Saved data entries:
Lemma service_life_services dir config script ss d more d' : services dir config ss d -> service_life dir config script d = Some (more, d') ->
  services dir config (ss ++ more) d'.
Proof.
  destruct script as [[[os os'] whats] last]. intros Ho. unfold service_life.
  destruct (_ && _ && _) eqn:Ec; [|done]. apply andb_true_iff in Ec as [Hl%(open_checked_ok config) Hhon%honest_checked_ok].
  destruct (engine_open dir config (mkWorld d os)) as [[e|err] w] eqn:Eo.
  - destruct (deeds whats _) as [[s cs]|] eqn:Em; [|done]. cbn [mbind option_bind]. destruct (last_move last s) as [s'|] eqn:El; [|done]. cbn [mbind option_bind].
    destruct (tables_checked _) eqn:Et; [|done]. intros [= <- <-].
    eapply services_life; [exact Ho|exact Hl|exact Hhon|exact Eo|by eapply deeds_steps|by eapply last_move_ok|apply power_cut_crash|by apply tables_checked_ok].
  - destruct (tables_checked _) eqn:Et; [|done]. intros [= <- <-]. rewrite app_nil_r.
    eapply services_cut; [exact Ho|exact Hl|exact Hhon|exact Eo|apply power_cut_crash|by apply tables_checked_ok].
Qed.

Fixpoint service_lives (dir : string) (config : Config) (scripts : list (list outcome * list outcome * list Deed * option Move)) (d : Disk) :
  option (list (Service (T := BTreeMemtable)) * Disk) :=
  match scripts with
  | [] => Some ([], d)
  | script :: scripts =>
      '(ss, d) ← service_life dir config script d;
      '(more, d) ← service_lives dir config scripts d;
      Some (ss ++ more, d)
  end.

Lemma service_lives_services dir config scripts : forall ss d more d', services dir config ss d ->
  service_lives dir config scripts d = Some (more, d') -> services dir config (ss ++ more) d'.
Proof.
  induction scripts as [|script scripts IH]; intros ss d more d' Ho; cbn [service_lives]; [intros [= <- <-]; by rewrite app_nil_r|].
  destruct (service_life dir config script d) as [[ss1 d1]|] eqn:E1; [|done]. cbn [mbind option_bind].
  destruct (service_lives dir config scripts d1) as [[ss2 d2]|] eqn:E2; [|done]. intros [= <- <-].
  rewrite app_assoc. eapply IH; [by eapply service_life_services|exact E2].
Qed.

Definition asking (name : string) (args : list string) : Command := mkCommand (bstr name) (bstr <$> args).

(** Two connections; one writes a key between the other's [DEL] reading and removing
    it, and the machine goes down before the [DEL] has removed its second key. *)
Definition demo_services : list (list outcome * list outcome * list Deed * option Move) :=
  [([], down_after 9,
    [DConnect; DConnect; DReceive 0 (asking "SET" ["k"; "1"]); DReceive 1 (asking "SET" ["j"; "2"]); DAsk 0; DAsk 1;
     DStore 1; DStore 2; DStore 1; DStore 2; DStore 2; DStore 1; DHear 1; DReply 1; DHear 0; DReply 0;
     DReceive 1 (asking "DEL" ["k"; "x"; "j"]); DAsk 1; DStore 3; DHear 1; DReceive 0 (asking "SET" ["k"; "5"]); DAsk 0;
     DStore 4; DStore 4; DStore 4; DAsk 1; DStore 5; DStore 5; DStore 5; DHear 0; DReply 0; DHear 1; DAsk 1; DStore 6; DHear 1;
     DAsk 1; DStore 7; DHear 1; DAsk 1; DStore 8], Some (MStep 8));
   ([], [],
    [DConnect; DReceive 0 (asking "GET" ["k"]); DAsk 0; DConnect; DReceive 1 (asking "DEL" ["k"; "j"]); DAsk 1; DStore 2; DStore 1; DHear 0; DReply 0;
     DHear 1; DAsk 1; DStore 3; DHear 1; DAsk 1; DStore 4; DStore 4; DStore 4; DHear 1; DReply 1], None)].

Definition replies_of (ss : list (Service (T := BTreeMemtable))) : list (list (list Reply)) :=
  (fun x => (fun c => xc_reply <$> cn_said c) <$> sc_connections x) <$> ss.

Lemma clients_survive_crashes_witness : exists (ss : list (Service (T := BTreeMemtable))) (d : Disk),
  service_lives "db" demo_config demo_services empty_disk = Some (ss, d) /\
  replies_of ss = [[[ok; ok]; [ok]]; [[Nil]; [Integer 1]]] /\
  exists (e : Engine BTreeMemtable) (w : World) (effects : list (list (nat * Effect))) (m : gmap bytes bytes),
    engine_open "db" demo_config (mkWorld d []) = (Ok e, w) /\ no_failures w /\
    Forall2 accounts ss effects /\ map_effects (concat effects) ∅ m /\
    forall key w', no_failures w' -> fst (execute (mkCommand (bstr "GET") [key]) (e, w')) =
      match m !! key with Some value => Bulk value | None => Nil end.
Proof.
  assert (match service_lives "db" demo_config demo_services empty_disk with
    | Some (ss, d) => if names_checked d && manifest_checked d then Some (replies_of ss) else None | None => None end =
    Some [[[ok; ok]; [ok]]; [[Nil]; [Integer 1]]]) as Hc by (vm_compute; reflexivity).
  destruct (service_lives "db" demo_config demo_services empty_disk) as [[ss d]|] eqn:E; [|discriminate Hc].
  destruct (names_checked d && manifest_checked d) eqn:Ed; [|discriminate Hc]. injection Hc as Hc.
  exists ss, d. split; [reflexivity|]. split; [exact Hc|].
  apply (clients_survive_crashes "db" demo_config ss d); [by left| |by apply open_checked_ok].
  apply (service_lives_services "db" demo_config demo_services [] empty_disk ss d (services_new "db" demo_config) E).
Defined.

- **Problem to solve**: Repeat all the entries exactly as given.

- **Answer area**:
Lemma service_life_services dir config script ss d more d' : services dir config ss d -> service_life dir config script d = Some (more, d') ->
  services dir config (ss ++ more) d'.
Proof.
  destruct script as [[[os os'] whats] last]. intros Ho. unfold service_life.
  destruct (_ && _ && _) eqn:Ec; [|done]. apply andb_true_iff in Ec as [Hl%(open_checked_ok config) Hhon%honest_checked_ok].
  destruct (engine_open dir config (mkWorld d os)) as [[e|err] w] eqn:Eo.
  - destruct (deeds whats _) as [[s cs]|] eqn:Em; [|done]. cbn [mbind option_bind]. destruct (last_move last s) as [s'|] eqn:El; [|done]. cbn [mbind option_bind].
    destruct (tables_checked _) eqn:Et; [|done]. intros [= <- <-].
    eapply services_life; [exact Ho|exact Hl|exact Hhon|exact Eo|by eapply deeds_steps|by eapply last_move_ok|apply power_cut_crash|by apply tables_checked_ok].
  - destruct (tables_checked _) eqn:Et; [|done]. intros [= <- <-]. rewrite app_nil_r.
    eapply services_cut; [exact Ho|exact Hl|exact Hhon|exact Eo|apply power_cut_crash|by apply tables_checked_ok].
Qed.

Fixpoint service_lives (dir : string) (config : Config) (scripts : list (list outcome * list outcome * list Deed * option Move)) (d : Disk) :
  option (list (Service (T := BTreeMemtable)) * Disk) :=
  match scripts with
  | [] => Some ([], d)
  | script :: scripts =>
      '(ss, d) ← service_life dir config script d;
      '(more, d) ← service_lives dir config scripts d;
      Some (ss ++ more, d)
  end.

Lemma service_lives_services dir config scripts : forall ss d more d', services dir config ss d ->
  service_lives dir config scripts d = Some (more, d') -> services dir config (ss ++ more) d'.
Proof.
  induction scripts as [|script scripts IH]; intros ss d more d' Ho; cbn [service_lives]; [intros [= <- <-]; by rewrite app_nil_r|].
  destruct (service_life dir config script d) as [[ss1 d1]|] eqn:E1; [|done]. cbn [mbind option_bind].
  destruct (service_lives dir config scripts d1) as [[ss2 d2]|] eqn:E2; [|done]. intros [= <- <-].
  rewrite app_assoc. eapply IH; [by eapply service_life_services|exact E2].
Qed.

Definition asking (name : string) (args : list string) : Command := mkCommand (bstr name) (bstr <$> args).

(** Two connections; one writes a key between the other's [DEL] reading and removing
    it, and the machine goes down before the [DEL] has removed its second key. *)
Definition demo_services : list (list outcome * list outcome * list Deed * option Move) :=
  [([], down_after 9,
    [DConnect; DConnect; DReceive 0 (asking "SET" ["k"; "1"]); DReceive 1 (asking "SET" ["j"; "2"]); DAsk 0; DAsk 1;
     DStore 1; DStore 2; DStore 1; DStore 2; DStore 2; DStore 1; DHear 1; DReply 1; DHear 0; DReply 0;
     DReceive 1 (asking "DEL" ["k"; "x"; "j"]); DAsk 1; DStore 3; DHear 1; DReceive 0 (asking "SET" ["k"; "5"]); DAsk 0;
     DStore 4; DStore 4; DStore 4; DAsk 1; DStore 5; DStore 5; DStore 5; DHear 0; DReply 0; DHear 1; DAsk 1; DStore 6; DHear 1;
     DAsk 1; DStore 7; DHear 1; DAsk 1; DStore 8], Some (MStep 8));
   ([], [],
    [DConnect; DReceive 0 (asking "GET" ["k"]); DAsk 0; DConnect; DReceive 1 (asking "DEL" ["k"; "j"]); DAsk 1; DStore 2; DStore 1; DHear 0; DReply 0;
     DHear 1; DAsk 1; DStore 3; DHear 1; DAsk 1; DStore 4; DStore 4; DStore 4; DHear 1; DReply 1], None)].

Definition replies_of (ss : list (Service (T := BTreeMemtable))) : list (list (list Reply)) :=
  (fun x => (fun c => xc_reply <$> cn_said c) <$> sc_connections x) <$> ss.

Lemma clients_survive_crashes_witness : exists (ss : list (Service (T := BTreeMemtable))) (d : Disk),
  service_lives "db" demo_config demo_services empty_disk = Some (ss, d) /\
  replies_of ss = [[[ok; ok]; [ok]]; [[Nil]; [Integer 1]]] /\
  exists (e : Engine BTreeMemtable) (w : World) (effects : list (list (nat * Effect))) (m : gmap bytes bytes),
    engine_open "db" demo_config (mkWorld d []) = (Ok e, w) /\ no_failures w /\
    Forall2 accounts ss effects /\ map_effects (concat effects) ∅ m /\
    forall key w', no_failures w' -> fst (execute (mkCommand (bstr "GET") [key]) (e, w')) =
      match m !! key with Some value => Bulk value | None => Nil end.
Proof.
  assert (match service_lives "db" demo_config demo_services empty_disk with
    | Some (ss, d) => if names_checked d && manifest_checked d then Some (replies_of ss) else None | None => None end =
    Some [[[ok; ok]; [ok]]; [[Nil]; [Integer 1]]]) as Hc by (vm_compute; reflexivity).
  destruct (service_lives "db" demo_config demo_services empty_disk) as [[ss d]|] eqn:E; [|discriminate Hc].
  destruct (names_checked d && manifest_checked d) eqn:Ed; [|discriminate Hc]. injection Hc as Hc.
  exists ss, d. split; [reflexivity|]. split; [exact Hc|].
  apply (clients_survive_crashes "db" demo_config ss d); [by left| |by apply open_checked_ok].
  apply (service_lives_services "db" demo_config demo_services [] empty_disk ss d (services_new "db" demo_config) E).
Defined.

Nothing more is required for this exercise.